Sunday, July 3, 2016

More Medical Bays



The upholstery on the Nostromo is really nice. What's it made of? Is that just vacuformed plastic? What I really don't get is how the seams don't show. Maybe there's weatherstripping involved?

Cantilevered platforms are out of our budget range. But the light and the sort of surgery/dentist tools above Kane are very nice aren't they? Making this room circular must have taken quite an effort.

This is a CG model from the Interwebs. It's much too detailed to be made as vacuformed panels.

The alien medical bay from another angle. Are those speakers on the wall above the lighting instrument in the photograph?

Ash's station here is not as super-duper expensive as (say) the bridge. But I like the sort of s-shape of the vertical pieces. What I fail to comprehend is how the seams work because it's like the whole thing is molded out of one piece. It's quite lovely actually.

Here's the medical bay from a video-game of Alien.

I tried simplifying the above CG image to see if it was something we could have vacuformed. It was prohibitively expensive.

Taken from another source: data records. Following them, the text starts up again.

Lemma normalize_filter_inl (f msg : string) :
  normalize_filter f = inl msg -> msg = invalid_filter f /\ ~ has_operator f.
Proof.
  unfold normalize_filter.
  destruct (scan_operators supported_operators f) as [[[attr op] raw]|] eqn:E.
  - destruct (String.eqb_spec op "") as [->|]; [|done]. intros _.
    apply scan_operators_some in E as (before & after & _ & _ & Hops & _).
    exfalso. apply (supported_operator_nonempty ""); [|done].
    rewrite Hops. apply in_elt.
  - intros [= <-]. split; [done |]. intros (op & Hin & Ho).
    apply scan_operators_none in E. rewrite Forall_forall in E.
    by apply (E op); [apply list_elem_of_In |].
Qed.

Lemma normalize_filter_has_operator (f : string) :
  has_operator f -> exists clause, normalize_filter f = inr clause.
Proof.
  intros H. destruct (normalize_filter f) as [msg|clause] eqn:E; [|eauto].
  by apply normalize_filter_inl in E as [_ []].
Qed.

(** ** The loop over the filters *)

Lemma normalize_loop_ok (filters acc : list string) :
  Forall has_operator filters ->
  exists clauses,
    normalize_loop filters acc = inr (acc ++ clauses) /\
    Forall2 clause_of filters clauses.
Proof.
  intros H. revert acc. induction H as [|f rest Hf _ IH]; intros acc; simpl.
  - exists []. by rewrite app_nil_r.
  - destruct (normalize_filter_has_operator f Hf) as [clause E]. rewrite E.
    destruct (IH (acc ++ [clause])) as (clauses & -> & HF).
    exists (clause :: clauses). rewrite <- app_assoc. split; [done |].
    constructor; [by apply normalize_filter_inr | done].
Qed.
(** * core-js-101, [src/06-objects-tasks.js]

    A shallow embedding of the object tasks: the [Rectangle] constructor,
    the JSON helpers [getJSON] / [fromJSON] and the CSS selector builder
    ([SelectorBuilder] and the [cssSelectorBuilder] facade), followed by
    the properties of the specification that were checked against them. *)

From Stdlib Require Import ZArith List String Ascii Bool Lia.
From Stdlib Require Import DecimalString DecimalN DecimalFacts.
Import ListNotations.

Local Open Scope Z_scope.
Local Open Scope list_scope.
Local Open Scope string_scope.

(* ===================================================================== *)
(** ** JavaScript completions over a store of objects *)
(* ===================================================================== *)

(** Objects are mutable and handed around by reference, so every class of
    the file is modelled over a store; a method is a function from the
    store to a completion and the store it leaves behind.  A [throw]
    keeps the store reached so far: what was written before the throw
    stays written. *)
Module JS.

(** What a [throw] carries.  The builder throws plain strings; a member
    access through something that is not an object is the engine's own
    [TypeError]. *)
Inductive thrown : Type :=
| ThrownString (msg : string)
| TypeError.

Inductive completion (A : Type) : Type :=
| Normal (a : A)
| Throw (e : thrown).
Arguments Normal {A} a.
Arguments Throw {A} e.

Definition ref := nat.

Section Monad.
Context {S : Type}.

Definition M (A : Type) : Type := S -> completion A * S.

Definition ret {A} (a : A) : M A := fun h => (Normal a, h).

Definition throw {A} (e : thrown) : M A := fun h => (Throw e, h).

Definition bind {A B} (m : M A) (f : A -> M B) : M B :=
  fun h =>
    match m h with
    | (Normal a, h') => f a h'
    | (Throw e, h') => (Throw e, h')
    end.
End Monad.
Arguments M S A : clear implicits.

(** Writing slot [l] of a store; nothing happens out of range (the
    callers below only write through references they have just read). *)
Fixpoint update {A} (l : ref) (x : A) (h : list A) : list A :=
  match h, l with
  | [], _ => []
  | _ :: h', O => x :: h'
  | y :: h', S l' => y :: update l' x h'
  end.

End JS.

Import JS.

Declare Scope js_scope.
Delimit Scope js_scope with js.
Notation "x <- m ;; k" := (bind m (fun x => k))
  (at level 100, m at next level, right associativity) : js_scope.
Notation "m ;; k" := (bind m (fun _ => k))
  (at level 100, right associativity) : js_scope.
Local Open Scope js_scope.

(* ===================================================================== *)
(** ** class SelectorBuilder *)
(* ===================================================================== *)

Module SelectorBuilder.

(** The two instance fields set by the constructor. *)
Record t : Type := mk { selector : string; order : Z }.

Definition heap := list t.

(** [SelectorBuilder.ORDER] *)
Module ORDER.
Definition initial : Z := 0.
Definition element : Z := 1.
Definition id : Z := 2.
Definition class : Z := 3.
Definition attribute : Z := 4.
Definition pseudoClass : Z := 5.
Definition pseudoElement : Z := 6.
End ORDER.

Definition wrongOrderProblem : string :=
  "Selector parts should be arranged in the following order: element, id, class, attribute, pseudo-class, pseudo-element".

Definition uniquenessProblem : string :=
  "Element, id and pseudo-element should not occur more then one time inside the selector".

(** Field reads and writes through a reference. *)
Definition get_selector (this : ref) : M heap string :=
  fun h =>
    match nth_error h this with
    | Some o => (Normal (selector o), h)
    | None => (Throw TypeError, h)
    end.

Definition get_order (this : ref) : M heap Z :=
  fun h =>
    match nth_error h this with
    | Some o => (Normal (order o), h)
    | None => (Throw TypeError, h)
    end.

Definition set_selector (this : ref) (v : string) : M heap unit :=
  fun h =>
    match nth_error h this with
    | Some o => (Normal tt, update this (mk v (order o)) h)
    | None => (Throw TypeError, h)
    end.

Definition set_order (this : ref) (v : Z) : M heap unit :=
  fun h =>
    match nth_error h this with
    | Some o => (Normal tt, update this (mk (selector o) v) h)
    | None => (Throw TypeError, h)
    end.

(** [new SelectorBuilder()]: a fresh object, [selector = ''] and
    [order = ORDER.initial]. *)
Definition new : M heap ref :=
  fun h => (Normal (List.length h), (h ++ [mk EmptyString ORDER.initial])%list).

(** [Array.prototype.includes] on an array of numbers. *)
Definition includes (xs : list Z) (x : Z) : bool := existsb (Z.eqb x) xs.

Definition updateOrder (this : ref) (order : Z) : M heap unit :=
  cur <- get_order this ;;
  if (order =? cur)%Z
       && includes [ORDER.element; ORDER.id; ORDER.pseudoElement] order
  then throw (ThrownString uniquenessProblem)
  else
      if (order <? cur)%Z then throw (ThrownString wrongOrderProblem)
      else set_order this order.

Definition element (this : ref) (element : string) : M heap ref :=
  updateOrder this ORDER.element ;;
  s <- get_selector this ;;
  set_selector this (s ++ element) ;;
  ret this.

Definition id (this : ref) (id : string) : M heap ref :=
  updateOrder this ORDER.id ;;
  s <- get_selector this ;;
  set_selector this (s ++ ("#" ++ id)) ;;
  ret this.

Definition class (this : ref) (className : string) : M heap ref :=
  updateOrder this ORDER.class ;;
  s <- get_selector this ;;
  set_selector this (s ++ ("." ++ className)) ;;
  ret this.

Definition attr (this : ref) (attribute : string) : M heap ref :=
  updateOrder this ORDER.attribute ;;
  s <- get_selector this ;;
  set_selector this (s ++ ("[" ++ attribute ++ "]")) ;;
  ret this.

Definition pseudoClass (this : ref) (pseudoClass : string) : M heap ref :=
  updateOrder this ORDER.pseudoClass ;;
  s <- get_selector this ;;
  set_selector this (s ++ (":" ++ pseudoClass)) ;;
  ret this.

Definition pseudoElement (this : ref) (pseudoElement : string) : M heap ref :=
  updateOrder this ORDER.pseudoElement ;;
  s <- get_selector this ;;
  set_selector this (s ++ ("::" ++ pseudoElement)) ;;
  ret this.

Definition stringify (this : ref) : M heap string := get_selector this.

(** The template literal is evaluated, both [stringify] calls included,
    before the assignment to [this.selector]. *)
Definition combine (this : ref) (selector1 : ref) (combinator : string)
             (selector2 : ref) : M heap ref :=
  s1 <- stringify selector1 ;;
  s2 <- stringify selector2 ;;
  set_selector this (s1 ++ " " ++ combinator ++ " " ++ s2) ;;
  ret this.

End SelectorBuilder.

(** The facade object: every entry point starts from a fresh builder. *)
Module cssSelectorBuilder.
Import SelectorBuilder.

Definition element (element : string) : M heap ref :=
  r <- SelectorBuilder.new ;; SelectorBuilder.element r element.
Definition id (id : string) : M heap ref :=
  r <- SelectorBuilder.new ;; SelectorBuilder.id r id.
Definition class (className : string) : M heap ref :=
  r <- SelectorBuilder.new ;; SelectorBuilder.class r className.
Definition attr (attribute : string) : M heap ref :=
  r <- SelectorBuilder.new ;; SelectorBuilder.attr r attribute.
Definition pseudoClass (pseudoClass : string) : M heap ref :=
  r <- SelectorBuilder.new ;; SelectorBuilder.pseudoClass r pseudoClass.
Definition pseudoElement (pseudoElement : string) : M heap ref :=
  r <- SelectorBuilder.new ;; SelectorBuilder.pseudoElement r pseudoElement.
Definition combine (selector1 : ref) (combinator : string) (selector2 : ref)
  : M heap ref :=
  r <- SelectorBuilder.new ;; SelectorBuilder.combine r selector1 combinator selector2.

End cssSelectorBuilder.

(** *** Fragment kinds

    The six fragment methods differ only in the rank they pass to
    [updateOrder] and in the text they append; [fragment] dispatches on
    the kind so that statements can range over "every fragment
    operation". *)
Module Fragment.
Import SelectorBuilder.

Inductive FragmentKind : Type :=
| Element | Id | Class | Attribute | PseudoClass | PseudoElement.

Definition rank (k : FragmentKind) : Z :=
  match k with
  | Element => ORDER.element
  | Id => ORDER.id
  | Class => ORDER.class
  | Attribute => ORDER.attribute
  | PseudoClass => ORDER.pseudoClass
  | PseudoElement => ORDER.pseudoElement
  end.

(** The kinds that may occur at most once. *)
Definition unique (k : FragmentKind) : bool :=
  match k with
  | Element | Id | PseudoElement => true
  | Class | Attribute | PseudoClass => false
  end.

(** The fragment texts as the specification lists them. *)
Definition fragment_text (k : FragmentKind) (name : string) : string :=
  match k with
  | Element => name
  | Id => "#" ++ name
  | Class => "." ++ name
  | Attribute => "[" ++ name ++ "]"
  | PseudoClass => ":" ++ name
  | PseudoElement => "::" ++ name
  end.

(** The method of a builder for each kind. *)
Definition fragment (k : FragmentKind) (this : ref) (name : string)
  : M heap ref :=
  match k with
  | Element => SelectorBuilder.element this name
  | Id => SelectorBuilder.id this name
  | Class => SelectorBuilder.class this name
  | Attribute => SelectorBuilder.attr this name
  | PseudoClass => SelectorBuilder.pseudoClass this name
  | PseudoElement => SelectorBuilder.pseudoElement this name
  end.

(** The facade entry point for each kind. *)
Definition entry (k : FragmentKind) (name : string) : M heap ref :=
  match k with
  | Element => cssSelectorBuilder.element name
  | Id => cssSelectorBuilder.id name
  | Class => cssSelectorBuilder.class name
  | Attribute => cssSelectorBuilder.attr name
  | PseudoClass => cssSelectorBuilder.pseudoClass name
  | PseudoElement => cssSelectorBuilder.pseudoElement name
  end.

(** [b.m1(x1).m2(x2)...]: every method returns [this], the next call is
    made on what the previous one returned. *)
Fixpoint chain (this : ref) (fs : list (FragmentKind * string))
  : M heap ref :=
  match fs with
  | [] => ret this
  | (k, name) :: fs' => r <- fragment k this name ;; chain r fs'
  end.

(** [cssSelectorBuilder.m1(x1).m2(x2)...] *)
Definition build (f : FragmentKind * string)
           (fs : list (FragmentKind * string)) : M heap ref :=
  r <- entry (fst f) (snd f) ;; chain r fs.

(** The text a sequence of fragments is expected to render to. *)
Fixpoint texts (fs : list (FragmentKind * string)) : string :=
  match fs with
  | [] => EmptyString
  | (k, name) :: fs' => fragment_text k name ++ texts fs'
  end.

Fixpoint nondecreasing (rs : list Z) : bool :=
  match rs with
  | [] => true
  | r :: rs' =>
      match rs' with
      | [] => true
      | r' :: _ => (r <=? r')%Z && nondecreasing rs'
      end
  end.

So I'm pretty sure this is Leeloo or... wait, no. The medical bay in Prometheus.

I don't know. Production drawing for Alien maybe?

The state actually gives you a pretty decent apartment when you come out of hypersleep. Maybe it's because you have a cat? I do love how inconvenient the corner thing Ripley is leaning against is.

4 comments:

Joe Falcon said...

Whoops skipped down a post and didn't see they were separate. Here's the suggestion for the medical bay that is one post off.

In reference to your medbay:

Alien medical bay, The seams were sanded and then painted, some of that is plywood and fiberglass as well and Bondo... lots of Bondo.

As for sets, why build more then what the actors interact with and just CGI the fill in. Easier and even AE can take an OBJ mesh panel and insert it into the footage using 3D track and compositing.

Why buy a bunch of FIREs that are not going to be touched. Why not just back light Chroma-Blue transparencies with tracking markers on locked or non-interactive panels and save a few quid and composite them in post?

Joe

Andrew Bellware said...

Oh. Fiberglass. Plywood and Bondo. Oh. But of course. Oh. I think I get it now.
We're not building sets that big -- nor are we building them such that there are whole areas nobody'll be in ;-)
Bondo.

The Fires are actually cheaper than dealing with any CG. Used they're about $30 which works much better for us. ;-)

Bondo. Oh. That makes a whole lot of sense. Thanks!

Joe Falcon said...

Yep I read way to many behind the scenes stuff. Star Wars, Alien, Blade Runner, Running Silent. All of them built the same way.

Fires are cheaper? Actually your right, if you run three static non-interactive monitors and had to motion track and tag each one. Wow.

Actually if your building a ship that doesn't have gravity or is patched technology, you can just run conduit and wire along the walls of MDF retain them with retaining clips and to hide seams run panels in an interlocking fashion like you did on that one set.

Andrew Bellware said...

That's really helpful.

I'm not going for a non-gravity look. It always looks bad unless you get in a vomit comet.
But an interesting thing about micro-gravity is that since no surface is the floor, every surface can be a work surface. I'm not doing any of that, but it's fascinating.

I have way too much affection for Silent Running. It's not as good a movie as it should have been. But the design of it was simply beautiful. And Bruce Dern was great.